At the beginning of chapter 9 of Boyd & Vandenberghe's Convex Optimization, about unconstrained minimization, it is said:
The starting point $x^{(0)}$ for a method must lie in $\mathbf{dom} f$, and in addition the sublevel set $$S = \{x \in \mbox{dom} \, f \mid f(x) \leq f(x^{(0)}) \}$$ must be closed. This is satisfied for all $x \in \mathbf{dom} f$ if the function is closed.
In other paper I've found an assumption, that a function $f$ must be convex, proper and closed in order that: minimize f is solvable. I understand why are the first two assumptions needed, but why is it important for the function to be closed so that problem is solvable? I would appreciate any explanation for the intuition (and what does this mean for the epigrpah for the objective function).

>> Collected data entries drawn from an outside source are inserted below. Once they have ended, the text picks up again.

Lemma copy_rect_paints s : g_fb s = Some fb -> 0 < w -> 0 < h ->
  exists s', hal_display_copy_rect sx sy dx dy w h s = (OK tt, s') /\ painted fb (copied s) s s'.
Proof.
  intros Hs Hw Hh. unfold hal_display_copy_rect. unfold bind at 1. cbn [get]. rewrite Hs.
  rewrite (proj2 (Z.leb_gt w 0)), (proj2 (Z.leb_gt h 0)) by lia. cbn [orb]. destruct (fo_size _ Hfb) as [Hfw Hfh].
  edestruct (for_range_inv (fun k => painted fb (moved s k 0) s)) as (s' & H & P); [| | |exists s'; split; [exact H|]]; [lia| | |].
  - intros k s1 Hk P1. cbv beta. change (if dy <=? sy then k else h - 1 - k) with (turn (dy <=? sy) h k).
    pose proof (fun x y => moved_skip s k x y Hk) as Hskip. cbv zeta in Hskip. pose proof (fun j => copy_cell_moves s k j) as Hcell. cbv zeta in Hcell.
    assert (0 <= turn (dy <=? sy) h k < h) as Hr by (unfold turn; destruct (dy <=? sy); lia).
    set (r := turn (dy <=? sy) h k) in *. rewrite (bind_OK _ _ _ _ _ (int32_ok (sy + r) s1 ltac:(lia))), (bind_OK _ _ _ _ _ (int32_ok (dy + r) s1 ltac:(lia))), !outside_spec by lia.
    destruct ((0 <=? sy + r) && (sy + r <? height fb)) eqn:Vs; cbn [negb].
    2: { exists s1. split; [done|]. eapply painted_ext; [|exact P1]. intros x y Hv. apply Hskip; [|done]. apply not_between in Vs. lia. }
    destruct ((0 <=? dy + r) && (dy + r <? height fb)) eqn:Vd; cbn [negb].
    2: { exists s1. split; [done|]. eapply painted_ext; [|exact P1]. intros x y Hv. apply Hskip; [|done]. apply not_between in Vd. lia. }
    destruct (for_range_inv (fun j => painted fb (moved s k j) s) (copy_cell r) w s1) as (s2 & H2 & P2); [lia| |done|].
    + intros j s2 Hj P2. apply Hcell; [done|done|by apply between|by apply between|done].
    + exists s2. split; [exact H2|]. eapply painted_ext; [|exact P2]. intros. apply moved_row.
  - eapply painted_ext; [|apply painted_none]. intros x y _. unfold moved. cbv zeta.
    destruct (in_rect dx dy w h x y) eqn:E; [|done]. cbn [andb].
    replace (_ || _) with false; [done|]. revert E. unfold in_rect, turn. destruct (dx <=? sx), (dy <=? sy); zbool; cbn; try done; lia.
  - eapply painted_ext; [|exact P]. intros x y _. unfold moved, copied. cbv zeta.
    destruct (in_rect dx dy w h x y) eqn:E; [|done]. cbn [andb].
    replace (_ || _) with true; [done|]. revert E. unfold in_rect, turn. destruct (dx <=? sx), (dy <=? sy); zbool; cbn; try done; lia.
Qed.
End move.

(** ** Lines *)

(** Each point is a king's move away from the next one. *)
Fixpoint connected (pts : list (Z * Z)) : Prop :=
  match pts with
  | p :: ((q :: _) as t) => Z.abs (p.1 - q.1) <= 1 /\ Z.abs (p.2 - q.2) <= 1 /\ connected t
  | _ => True
  end.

Here's an example of what can go wrong. Consider the domain
$D=\left\{x \in R^{2} | x_{2} > 0 \right\} \cup (0,0)$
Note that $D$ is convex.
Let
$f(x)=x_{2}$
Here, $f$ is convex on $D$, and the unique minimum of $f$ over $D$ is at the origin. However, the level sets of $f$ are not closed.
Now, apply the method of gradient descent to $f$, starting at the point $(1,1)$. With appropriate step lengths, you can get the method to converge to $(1,0)$, which is outside of $D$ and nowhere near the minimizer at the origin.